Core participants: The Chair can designate parties as core participants.  They are people or organisations who played a significant role in the subject matter of the inquiry, had a significant interest, or may be criticised in the final report of the inquiry.

What are the Terms of Reference of a public inquiry?

  • The Terms of Reference set out the scope of what the inquiry will consider.
  • Section 5 of the 2005 Act defines "Terms of Reference" as: -

              - the matters to which the inquiry relates;

              - any particular matters as to which the inquiry panel is to determine the facts;

              - whether the inquiry panel is to make recommendations;

               -  any other matters relating to the scope of the inquiry that the Minister may specify.

  • The Terms of Reference are usually published on the inquiry's website.
  • An inquiry has no power to act outside of its Terms of Reference.

How are documents recovered by a public inquiry?

  • The Chair of an inquiry has the power to compel someone to produce documents, under Section 21 of the 2005 Act. Requests for documents are referred to colloquially as a "Section 21 Notice". The Section 21 Notice lists what documents a party requires to produce to the inquiry and a timescale within which they are to be produced.  
  • A person is guilty of an offence under Section 35 of the 2005 Act if they intentionally suppress or conceal a relevant document or prevent it from being given to the inquiry. There are sanctions for non-compliance.

How does a public inquiry hear evidence?

  • Witnesses give their evidence at public hearings. They are questioned by Counsel to the inquiry. 
  • Accessibility is important.  Members of the public should be able to watch the evidence.  Often this now happens online, with hearings at public inquiries being live streamed on the internet. There are some potential exceptions to this, such as where someone acquired information with conditions of confidentiality attached to it and so they cannot give evidence in an open forum about that information.

How long do public inquiries take?

  • Public inquiries take many years.  They have a lot of work to undertake.  The process of ingathering and hearing evidence is complex and time consuming.  Inquiries might hear from hundreds of witnesses and might consider tens of thousands of documents.  To do that properly, and deliver a report of substance, can take many years.

What happens on conclusion of a public inquiry?

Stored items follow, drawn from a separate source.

(** ** Replay protection *)

(** A transaction with this lock time, enforced: no input is final. *)
Definition locked (t : Z) (tx : Transaction) : Prop := lock_time tx = t /\ Forall (fun i => sequence i = ENABLE_RBF_NO_LOCKTIME) (input tx).

Lemma locked_same a b t : same_body a b -> locked t a -> locked t b.
Proof. intros (_ & _ & Hl & Hs) [? ?]. split; [congruence|]. by eapply (fmap_Forall (fun q => q = ENABLE_RBF_NO_LOCKTIME) sequence). Qed.

Lemma finish_locked w `{!BdkLaws w} b tx t : finish w b = Some tx -> tb_nlocktime b = Some t -> tb_exact_sequence b = Some ENABLE_RBF_NO_LOCKTIME -> locked t tx.
Proof. intros Hf Hl Hs. split; [by eapply finish_locktime|by eapply finish_sequence]. Qed.

Definition lock_fields (b : TxBuilder) : option Z * option Z := (tb_nlocktime b, tb_exact_sequence b).

Lemma replay_fields {E} t b b' : apply_replay_protection (Some t) b = (Ok b' : Res E TxBuilder) -> lock_fields b' = (Some t, Some ENABLE_RBF_NO_LOCKTIME).
Proof. unfold apply_replay_protection. intros. repeat case_match; simplify_eq. done. Qed.

Lemma add_recipients_fields {A} (f : A -> TxOut) l b : lock_fields (foldl (fun b d => add_recipient (f d) b) b l) = lock_fields b.
Proof. revert b. induction l as [|d l IH]; intros b; cbn; [done|]. by rewrite IH. Qed.

Lemma deposit_locked w `{!BdkLaws w} params t out address fee psbt :
  replay_protection_lock_time params = Some t ->
  create_deposit_psbt hmac_in hmac_out fetch (Some w) params out address None fee = Ok psbt -> locked t psbt.
Proof.
  intros Ht Hp. unfold create_deposit_psbt in Hp. rewrite Ht in Hp. apply bind_Ok in Hp as ([r n] & _ & Hp). cbn in Hp.
  apply bind_Ok in Hp as (b & Hb%replay_fields & Hp%ok_or_Ok). injection Hb as Hl Hs. eapply finish_locked; [done|done| |]; destruct fee; cbn; done.
Qed.
(** [events]: what the validator sends from then on *)
Definition server_create_sidechain_proposal v db (sidechain_id : option Z) (declaration : option Pb.SidechainDeclaration) (events : list (option Event))
    : option (Res ConnectError (PolicyDb * list (Res ConnectError ProposalResponse))) :=
  r ⇐ create_and_persist_sidechain_proposal "cusf.mainchain.v1.CreateSidechainProposalRequest" v db sidechain_id declaration;
  Some (Ok (r.1, stream_proposal_confirmations r.2 events)).
Definition submit_sidechain_proposal v db (sidechain_id : option Z) (declaration : option Pb.SidechainDeclaration) : option (Res ConnectError (PolicyDb * unit)) :=
  r ⇐ create_and_persist_sidechain_proposal "cusf.mainchain.v1.SubmitSidechainProposalRequest" v db sidechain_id declaration;
  Some (Ok (r.1, tt)).

Definition SetSidechainAckRequest : string := "cusf.mainchain.v1.SetSidechainAckRequest".
Definition set_sidechain_ack v db (sidechain_number : option Z) (description_sha256d_hash : option Pb.ReverseHex) (ack : bool) : Res ConnectError PolicyDb :=
  _ ← ensure_bip300_activation_height_reached v "a sidechain ACK cannot take effect";
  n ← parse_sidechain_id SetSidechainAckRequest sidechain_number "sidechain_number";
  description_hash ← required_reverse_hex hash_codec SetSidechainAckRequest "description_sha256d_hash" description_sha256d_hash;
  if ack then map_err internal_err (policy_ack_sidechain db n description_hash) else Ok (nack_sidechain db n description_hash).
(** Names the encodings, so that an equation of messages is one of their fields. *)
Ltac name_encodings :=
  repeat match goal with
  | |- context [hex_encode_ ?a] => let E := fresh "Henc" in remember (hex_encode_ a) eqn:E in |- *
  | |- context [reverse_hex_encode ?c ?a] => let E := fresh "Henc" in remember (reverse_hex_encode c a) eqn:E in |- *
  | |- context [consensus_hex_encode ?c ?a] => let E := fresh "Henc" in remember (consensus_hex_encode c a) eqn:E in |- *
  end.
Ltac same_encodings :=
  repeat match goal with
  | E : hex_encode_ _ = hex_encode_ _ |- _ => apply hex_inj in E
  | E : reverse_hex_encode hash_codec _ = reverse_hex_encode hash_codec _ |- _ => apply hash_rev_inj in E; [|done..]
  | E : consensus_hex_encode hash_codec _ = consensus_hex_encode hash_codec _ |- _ => apply hash_hex_inj in E; [|done..]
  | E : consensus_hex_encode tx_codec _ = consensus_hex_encode tx_codec _ |- _ => apply tx_hex_inj in E; [|done..]
  end; subst.
#[local] Arguments reverse_hex_encode : simpl never.
#[local] Arguments consensus_hex_encode : simpl never.
#[local] Arguments hex_encode_ : simpl never.
#[local] Arguments deposit_to_proto : simpl never.

Lemma le_bytes_inj n x y : 0 <= x < 256 ^ Z.of_nat n -> 0 <= y < 256 ^ Z.of_nat n -> le_bytes n x = le_bytes n y -> x = y.
Proof. intros Hx Hy E. rewrite <- (le_val_bytes n x), <- (le_val_bytes n y) by done. by rewrite E. Qed.

Lemma header_info_inj i j : header_info_ok i -> header_info_ok j -> header_info_to_proto i = header_info_to_proto j -> i = j.
Proof.
  intros (Hh & Hp & Hw) (Hh' & Hp' & Hw') E.
  pose proof (hash_rev_inj _ _ Hh Hh' (Some_inj _ _ (f_equal Pb.block_hash E))) as Eh.
  pose proof (hash_rev_inj _ _ Hp Hp' (Some_inj _ _ (f_equal Pb.prev_block_hash E))) as Ep.
  pose proof (f_equal Pb.height E) as Ek. pose proof (f_equal Pb.timestamp E) as Et.
  apply (f_equal Pb.work), (Some_inj _ _), (hash_hex_inj _ _ (length_le_bytes _ _) (length_le_bytes _ _)), (le_bytes_inj 32) in E; [|done..].
  destruct i, j; cbn in *. by subst.
Qed.

Lemma deposit_inj d e : length (op_txid (dep_outpoint d)) = 32%nat -> length (op_txid (dep_outpoint e)) = 32%nat ->
  deposit_to_proto d = deposit_to_proto e -> d = e.
Proof.
  destruct d as [q [t o] a v], e as [q' [t' o'] a' v']. cbn. intros Ht Ht'. unfold deposit_to_proto, out_point_to_proto. cbn. name_encodings.
  intros [=]. subst. by same_encodings.
Qed.

Lemma sidechain_event_inj e f : sidechain_event_ok e -> sidechain_event_ok f -> block_event_to_proto e = block_event_to_proto f -> e = f.
Proof.
  destruct e as [d| |[m k]], f as [d'| |[m' k']]; cbn; try done.
  - intros Hd Hd'. pose proof (deposit_inj d d' Hd Hd') as Hinj. revert Hinj. generalize (deposit_to_proto d) (deposit_to_proto d').
    intros x y Hinj [= ->]. by rewrite Hinj.
  - intros [Hm Hk] [Hm' Hk']. unfold bundle_event_to_proto. cbn. destruct k, k'; cbn; name_encodings; intros [=]; subst; by same_encodings.
Qed.

Lemma sidechain_event_Some e : sidechain_event_ok e -> is_Some (block_event_to_proto e).
Proof. destruct e; cbn; [by eexists|done|by eexists]. Qed.

Lemma events_inj l l' : Forall sidechain_event_ok l -> Forall sidechain_event_ok l' ->
  omap block_event_to_proto l = omap block_event_to_proto l' -> l = l'.
Proof.
  intros Hl. revert l'. induction Hl as [|e l He Hl IH]; intros l' Hl' E; destruct Hl' as [|e' l' He' Hl']; try done; cbn in E.
  - by destruct (sidechain_event_Some e' He') as [x Hx]; rewrite Hx in E.
  - by destruct (sidechain_event_Some e He) as [x Hx]; rewrite Hx in E.
  - destruct (sidechain_event_Some e He) as [x Hx], (sidechain_event_Some e' He') as [x' Hx']. rewrite Hx, Hx' in E. injection E as -> E.
    f_equal; [|by apply IH]. apply sidechain_event_inj; [done..|congruence].
Qed.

  • The inquiry presents its findings, in the form of a report, to the relevant Minister.  The report is then published.
  • If individuals or organisations are criticised in that report, they will receive a warning letter first to make them aware of the criticisms.
  • A public inquiry cannot make findings of civil or criminal liability. 
  • After the findings of the report are published, responsibility passes to the relevant Government department which set up the inquiry in the first place.  That department has responsibility for considering, and potentially implementing, the findings of the inquiry. 
  • The Institute for Government has recommended that an inquiries unit be set up, which could perform a role in tracking implementation of the findings of public inquiries and improve accountability.